◆ TASK STATEMENT:
Using the word "LiveEventsReplacedPayload" as the filter, copy each matching line from the records.

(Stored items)
=-=-=-=-=
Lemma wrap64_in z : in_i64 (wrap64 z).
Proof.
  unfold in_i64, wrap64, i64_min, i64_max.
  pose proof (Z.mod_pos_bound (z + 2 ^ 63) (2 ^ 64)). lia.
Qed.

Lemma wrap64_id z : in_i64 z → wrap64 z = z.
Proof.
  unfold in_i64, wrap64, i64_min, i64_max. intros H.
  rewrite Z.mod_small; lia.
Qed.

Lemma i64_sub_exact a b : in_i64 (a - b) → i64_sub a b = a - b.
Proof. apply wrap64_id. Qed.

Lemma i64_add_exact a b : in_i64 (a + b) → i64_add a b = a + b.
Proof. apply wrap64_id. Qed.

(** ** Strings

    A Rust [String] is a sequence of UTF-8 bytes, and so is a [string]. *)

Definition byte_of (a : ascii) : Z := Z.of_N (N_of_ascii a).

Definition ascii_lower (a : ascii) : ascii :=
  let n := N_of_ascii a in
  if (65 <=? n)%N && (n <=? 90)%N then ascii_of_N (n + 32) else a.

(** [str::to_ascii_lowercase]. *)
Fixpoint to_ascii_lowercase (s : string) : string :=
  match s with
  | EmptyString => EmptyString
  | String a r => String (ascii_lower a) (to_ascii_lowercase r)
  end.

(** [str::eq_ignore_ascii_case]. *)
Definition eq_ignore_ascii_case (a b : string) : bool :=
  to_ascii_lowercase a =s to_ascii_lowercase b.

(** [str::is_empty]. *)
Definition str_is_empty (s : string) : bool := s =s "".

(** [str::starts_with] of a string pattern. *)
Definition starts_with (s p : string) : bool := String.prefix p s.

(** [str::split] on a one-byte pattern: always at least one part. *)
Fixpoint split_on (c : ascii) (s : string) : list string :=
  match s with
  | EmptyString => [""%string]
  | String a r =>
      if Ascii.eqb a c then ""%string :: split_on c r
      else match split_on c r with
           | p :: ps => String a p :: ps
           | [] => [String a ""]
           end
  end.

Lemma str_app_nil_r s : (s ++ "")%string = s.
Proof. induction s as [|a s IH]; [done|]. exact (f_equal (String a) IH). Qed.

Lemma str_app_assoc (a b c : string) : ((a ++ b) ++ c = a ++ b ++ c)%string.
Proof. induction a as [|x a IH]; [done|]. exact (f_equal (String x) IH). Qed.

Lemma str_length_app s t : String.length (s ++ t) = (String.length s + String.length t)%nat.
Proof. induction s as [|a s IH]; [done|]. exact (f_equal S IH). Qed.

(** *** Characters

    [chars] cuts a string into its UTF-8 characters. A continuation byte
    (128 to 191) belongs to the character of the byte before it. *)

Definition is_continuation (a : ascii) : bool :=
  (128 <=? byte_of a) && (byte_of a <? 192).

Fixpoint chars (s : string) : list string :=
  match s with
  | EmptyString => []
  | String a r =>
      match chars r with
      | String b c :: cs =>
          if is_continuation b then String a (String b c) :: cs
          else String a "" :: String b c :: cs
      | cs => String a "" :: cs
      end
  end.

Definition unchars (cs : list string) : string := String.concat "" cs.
=-=-=-=-=
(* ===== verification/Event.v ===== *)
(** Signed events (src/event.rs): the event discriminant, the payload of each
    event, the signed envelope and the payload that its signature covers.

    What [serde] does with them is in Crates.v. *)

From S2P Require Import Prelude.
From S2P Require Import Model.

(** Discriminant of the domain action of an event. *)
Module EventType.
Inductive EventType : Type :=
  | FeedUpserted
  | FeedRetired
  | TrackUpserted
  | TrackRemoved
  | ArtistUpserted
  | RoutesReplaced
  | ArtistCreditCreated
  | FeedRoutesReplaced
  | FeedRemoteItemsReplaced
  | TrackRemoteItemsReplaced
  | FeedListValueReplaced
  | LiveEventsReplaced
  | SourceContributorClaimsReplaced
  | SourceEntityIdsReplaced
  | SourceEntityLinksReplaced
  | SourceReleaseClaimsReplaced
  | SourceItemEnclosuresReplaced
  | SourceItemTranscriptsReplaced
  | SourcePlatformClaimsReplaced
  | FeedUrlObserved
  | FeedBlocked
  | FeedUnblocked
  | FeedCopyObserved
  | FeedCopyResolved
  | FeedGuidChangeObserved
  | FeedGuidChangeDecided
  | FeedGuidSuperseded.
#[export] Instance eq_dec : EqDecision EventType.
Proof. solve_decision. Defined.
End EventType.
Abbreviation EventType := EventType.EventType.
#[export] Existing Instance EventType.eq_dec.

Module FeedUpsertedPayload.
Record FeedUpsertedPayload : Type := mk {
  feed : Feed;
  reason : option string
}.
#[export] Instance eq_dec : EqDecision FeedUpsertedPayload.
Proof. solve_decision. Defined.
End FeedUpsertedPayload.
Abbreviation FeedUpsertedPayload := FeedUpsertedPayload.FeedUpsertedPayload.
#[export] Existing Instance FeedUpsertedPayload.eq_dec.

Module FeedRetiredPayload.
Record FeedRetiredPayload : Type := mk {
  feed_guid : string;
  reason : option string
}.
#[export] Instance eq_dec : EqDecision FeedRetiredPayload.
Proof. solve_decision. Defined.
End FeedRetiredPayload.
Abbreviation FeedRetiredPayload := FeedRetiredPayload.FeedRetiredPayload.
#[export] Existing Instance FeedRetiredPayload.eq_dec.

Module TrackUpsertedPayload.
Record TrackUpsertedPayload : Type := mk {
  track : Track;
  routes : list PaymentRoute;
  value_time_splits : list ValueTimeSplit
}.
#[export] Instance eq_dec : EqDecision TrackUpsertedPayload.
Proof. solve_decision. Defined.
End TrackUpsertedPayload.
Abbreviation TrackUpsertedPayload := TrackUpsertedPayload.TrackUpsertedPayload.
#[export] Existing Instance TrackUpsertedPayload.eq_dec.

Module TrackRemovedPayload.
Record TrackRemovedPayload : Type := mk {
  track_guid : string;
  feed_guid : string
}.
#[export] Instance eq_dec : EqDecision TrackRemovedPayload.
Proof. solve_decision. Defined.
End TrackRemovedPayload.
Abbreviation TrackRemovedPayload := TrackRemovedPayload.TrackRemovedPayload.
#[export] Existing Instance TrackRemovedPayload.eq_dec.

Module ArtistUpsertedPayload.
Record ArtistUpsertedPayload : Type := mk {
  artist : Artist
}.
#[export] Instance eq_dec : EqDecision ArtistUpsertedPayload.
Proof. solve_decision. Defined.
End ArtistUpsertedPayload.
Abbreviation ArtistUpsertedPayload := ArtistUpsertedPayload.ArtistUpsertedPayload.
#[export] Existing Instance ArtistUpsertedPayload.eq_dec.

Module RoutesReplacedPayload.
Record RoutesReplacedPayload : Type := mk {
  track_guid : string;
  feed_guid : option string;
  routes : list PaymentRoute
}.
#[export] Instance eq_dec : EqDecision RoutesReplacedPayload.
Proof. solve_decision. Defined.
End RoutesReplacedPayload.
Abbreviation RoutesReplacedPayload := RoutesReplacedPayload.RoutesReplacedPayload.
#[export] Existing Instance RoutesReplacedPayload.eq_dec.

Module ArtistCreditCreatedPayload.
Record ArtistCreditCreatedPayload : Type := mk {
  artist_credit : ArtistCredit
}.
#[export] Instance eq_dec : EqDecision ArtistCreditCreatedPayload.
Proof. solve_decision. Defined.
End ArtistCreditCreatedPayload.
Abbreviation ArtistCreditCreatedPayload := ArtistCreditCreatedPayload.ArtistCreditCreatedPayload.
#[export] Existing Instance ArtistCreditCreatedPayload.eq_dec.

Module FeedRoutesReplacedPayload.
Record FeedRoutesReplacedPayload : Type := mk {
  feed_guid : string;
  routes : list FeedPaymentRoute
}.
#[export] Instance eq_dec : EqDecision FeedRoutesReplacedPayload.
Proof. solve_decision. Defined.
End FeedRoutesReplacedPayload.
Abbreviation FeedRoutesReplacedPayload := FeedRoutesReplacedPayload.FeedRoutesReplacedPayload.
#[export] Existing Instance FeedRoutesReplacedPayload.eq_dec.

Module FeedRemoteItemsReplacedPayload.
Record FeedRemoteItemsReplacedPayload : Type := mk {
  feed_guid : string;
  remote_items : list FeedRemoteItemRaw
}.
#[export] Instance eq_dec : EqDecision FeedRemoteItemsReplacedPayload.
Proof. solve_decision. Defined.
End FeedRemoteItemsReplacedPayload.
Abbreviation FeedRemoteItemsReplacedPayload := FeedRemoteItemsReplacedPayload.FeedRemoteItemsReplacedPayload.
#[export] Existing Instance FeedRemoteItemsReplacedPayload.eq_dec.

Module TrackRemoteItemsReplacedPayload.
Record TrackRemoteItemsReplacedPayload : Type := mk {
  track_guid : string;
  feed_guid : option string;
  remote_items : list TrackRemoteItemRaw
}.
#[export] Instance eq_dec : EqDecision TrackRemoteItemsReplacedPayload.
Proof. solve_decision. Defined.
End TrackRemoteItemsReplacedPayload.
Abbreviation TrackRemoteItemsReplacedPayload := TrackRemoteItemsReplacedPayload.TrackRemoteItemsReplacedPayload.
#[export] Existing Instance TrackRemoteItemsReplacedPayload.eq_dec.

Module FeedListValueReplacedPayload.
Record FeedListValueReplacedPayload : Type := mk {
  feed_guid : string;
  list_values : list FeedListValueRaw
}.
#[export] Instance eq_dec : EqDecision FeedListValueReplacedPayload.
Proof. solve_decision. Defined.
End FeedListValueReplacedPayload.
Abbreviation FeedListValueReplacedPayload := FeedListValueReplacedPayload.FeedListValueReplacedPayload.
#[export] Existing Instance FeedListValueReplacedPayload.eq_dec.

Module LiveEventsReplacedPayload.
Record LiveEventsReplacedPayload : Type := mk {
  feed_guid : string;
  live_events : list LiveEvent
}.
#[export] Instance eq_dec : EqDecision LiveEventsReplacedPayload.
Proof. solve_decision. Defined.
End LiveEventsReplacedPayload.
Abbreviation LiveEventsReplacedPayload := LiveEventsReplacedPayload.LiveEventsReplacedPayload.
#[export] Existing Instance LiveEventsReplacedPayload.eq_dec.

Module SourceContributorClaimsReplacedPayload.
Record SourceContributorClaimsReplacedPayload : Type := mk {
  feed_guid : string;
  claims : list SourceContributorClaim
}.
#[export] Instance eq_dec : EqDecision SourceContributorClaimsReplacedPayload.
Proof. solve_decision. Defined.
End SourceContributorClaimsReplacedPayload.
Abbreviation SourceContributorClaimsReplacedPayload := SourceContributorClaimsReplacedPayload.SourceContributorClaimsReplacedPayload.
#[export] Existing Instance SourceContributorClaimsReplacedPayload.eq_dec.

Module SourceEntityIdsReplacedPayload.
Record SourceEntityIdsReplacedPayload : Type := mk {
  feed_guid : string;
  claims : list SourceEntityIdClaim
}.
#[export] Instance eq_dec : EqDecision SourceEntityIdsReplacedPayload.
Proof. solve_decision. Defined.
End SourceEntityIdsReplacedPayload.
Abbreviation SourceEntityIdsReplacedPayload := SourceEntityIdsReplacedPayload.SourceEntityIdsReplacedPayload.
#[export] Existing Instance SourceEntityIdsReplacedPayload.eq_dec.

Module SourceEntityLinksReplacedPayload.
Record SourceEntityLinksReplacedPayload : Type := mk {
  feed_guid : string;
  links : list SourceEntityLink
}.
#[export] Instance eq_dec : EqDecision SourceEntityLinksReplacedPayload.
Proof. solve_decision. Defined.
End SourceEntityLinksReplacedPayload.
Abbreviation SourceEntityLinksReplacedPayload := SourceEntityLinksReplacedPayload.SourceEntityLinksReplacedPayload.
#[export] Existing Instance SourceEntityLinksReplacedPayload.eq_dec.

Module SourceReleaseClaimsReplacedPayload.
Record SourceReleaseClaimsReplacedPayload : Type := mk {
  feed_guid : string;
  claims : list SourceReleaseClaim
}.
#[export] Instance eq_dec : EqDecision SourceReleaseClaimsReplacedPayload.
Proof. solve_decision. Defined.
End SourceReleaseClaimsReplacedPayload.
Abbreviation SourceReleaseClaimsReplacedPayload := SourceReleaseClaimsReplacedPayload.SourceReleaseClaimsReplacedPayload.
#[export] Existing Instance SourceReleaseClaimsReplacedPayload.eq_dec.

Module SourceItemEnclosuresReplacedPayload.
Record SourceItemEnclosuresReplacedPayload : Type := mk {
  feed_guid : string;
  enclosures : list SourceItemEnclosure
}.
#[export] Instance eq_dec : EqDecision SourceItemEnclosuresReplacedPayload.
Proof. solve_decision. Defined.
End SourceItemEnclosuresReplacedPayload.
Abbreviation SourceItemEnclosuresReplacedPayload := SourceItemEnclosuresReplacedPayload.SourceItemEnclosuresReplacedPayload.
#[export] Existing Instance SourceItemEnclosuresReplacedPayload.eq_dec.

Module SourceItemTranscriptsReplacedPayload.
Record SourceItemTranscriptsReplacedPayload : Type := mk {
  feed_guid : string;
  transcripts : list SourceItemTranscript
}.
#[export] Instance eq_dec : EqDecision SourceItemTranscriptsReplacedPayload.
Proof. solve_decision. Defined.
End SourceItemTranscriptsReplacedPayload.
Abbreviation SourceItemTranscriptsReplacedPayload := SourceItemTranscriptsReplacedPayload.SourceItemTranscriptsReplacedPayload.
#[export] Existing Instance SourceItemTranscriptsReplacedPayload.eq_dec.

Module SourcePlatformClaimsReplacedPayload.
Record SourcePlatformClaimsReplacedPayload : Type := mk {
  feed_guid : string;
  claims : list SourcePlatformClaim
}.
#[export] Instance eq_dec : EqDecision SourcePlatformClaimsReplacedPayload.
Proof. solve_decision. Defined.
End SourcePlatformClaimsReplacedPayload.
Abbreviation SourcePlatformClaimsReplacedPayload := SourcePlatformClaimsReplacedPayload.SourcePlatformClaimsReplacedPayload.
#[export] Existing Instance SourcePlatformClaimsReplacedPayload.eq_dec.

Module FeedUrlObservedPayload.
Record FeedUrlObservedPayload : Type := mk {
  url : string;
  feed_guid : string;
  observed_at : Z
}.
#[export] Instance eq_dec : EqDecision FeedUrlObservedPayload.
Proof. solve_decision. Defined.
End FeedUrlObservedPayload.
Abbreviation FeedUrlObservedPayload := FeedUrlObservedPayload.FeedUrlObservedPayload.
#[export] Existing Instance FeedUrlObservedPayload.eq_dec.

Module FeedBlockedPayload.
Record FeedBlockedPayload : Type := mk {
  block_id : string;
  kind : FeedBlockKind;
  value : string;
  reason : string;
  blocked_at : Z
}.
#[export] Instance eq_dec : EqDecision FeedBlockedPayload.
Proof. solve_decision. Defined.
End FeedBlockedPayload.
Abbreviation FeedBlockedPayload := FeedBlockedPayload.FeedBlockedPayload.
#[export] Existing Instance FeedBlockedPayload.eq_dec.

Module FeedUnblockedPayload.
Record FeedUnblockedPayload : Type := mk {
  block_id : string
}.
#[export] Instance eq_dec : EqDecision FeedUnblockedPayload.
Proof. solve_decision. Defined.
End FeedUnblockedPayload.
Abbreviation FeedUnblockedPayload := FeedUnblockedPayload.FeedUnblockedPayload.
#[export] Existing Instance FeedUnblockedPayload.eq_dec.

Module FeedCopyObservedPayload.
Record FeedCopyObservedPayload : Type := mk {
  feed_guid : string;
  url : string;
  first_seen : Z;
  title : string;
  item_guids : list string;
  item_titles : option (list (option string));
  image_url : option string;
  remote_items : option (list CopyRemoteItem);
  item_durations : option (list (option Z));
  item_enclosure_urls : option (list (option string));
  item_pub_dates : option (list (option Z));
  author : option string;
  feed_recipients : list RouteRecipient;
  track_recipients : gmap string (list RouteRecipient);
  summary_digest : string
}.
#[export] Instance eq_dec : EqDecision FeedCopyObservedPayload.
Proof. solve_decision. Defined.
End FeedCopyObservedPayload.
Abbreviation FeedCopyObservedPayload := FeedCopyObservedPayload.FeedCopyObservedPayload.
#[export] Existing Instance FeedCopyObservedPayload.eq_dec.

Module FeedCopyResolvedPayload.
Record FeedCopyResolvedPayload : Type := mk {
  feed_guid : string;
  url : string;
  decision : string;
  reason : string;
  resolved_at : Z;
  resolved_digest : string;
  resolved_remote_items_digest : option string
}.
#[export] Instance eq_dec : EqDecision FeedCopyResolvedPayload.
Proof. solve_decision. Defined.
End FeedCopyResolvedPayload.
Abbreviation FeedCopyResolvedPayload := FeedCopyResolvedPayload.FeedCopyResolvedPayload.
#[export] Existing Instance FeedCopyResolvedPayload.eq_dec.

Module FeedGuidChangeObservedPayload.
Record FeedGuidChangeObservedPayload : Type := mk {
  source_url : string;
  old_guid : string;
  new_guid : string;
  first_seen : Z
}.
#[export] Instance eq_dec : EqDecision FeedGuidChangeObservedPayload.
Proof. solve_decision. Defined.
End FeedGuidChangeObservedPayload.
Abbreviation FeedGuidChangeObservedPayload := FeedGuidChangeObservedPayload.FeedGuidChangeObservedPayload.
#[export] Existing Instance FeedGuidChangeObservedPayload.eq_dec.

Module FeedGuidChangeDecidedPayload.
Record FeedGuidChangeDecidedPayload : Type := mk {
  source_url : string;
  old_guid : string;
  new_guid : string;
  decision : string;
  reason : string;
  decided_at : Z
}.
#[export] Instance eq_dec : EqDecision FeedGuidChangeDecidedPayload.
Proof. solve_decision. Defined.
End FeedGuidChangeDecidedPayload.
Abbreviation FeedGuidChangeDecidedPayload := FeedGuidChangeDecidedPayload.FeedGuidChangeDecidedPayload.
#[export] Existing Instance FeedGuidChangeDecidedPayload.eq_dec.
=-=-=-=-=
◆ RESPONSE AREA:
Module LiveEventsReplacedPayload.
Record LiveEventsReplacedPayload : Type := mk {
#[export] Instance eq_dec : EqDecision LiveEventsReplacedPayload.
End LiveEventsReplacedPayload.
Abbreviation LiveEventsReplacedPayload := LiveEventsReplacedPayload.LiveEventsReplacedPayload.
#[export] Existing Instance LiveEventsReplacedPayload.eq_dec.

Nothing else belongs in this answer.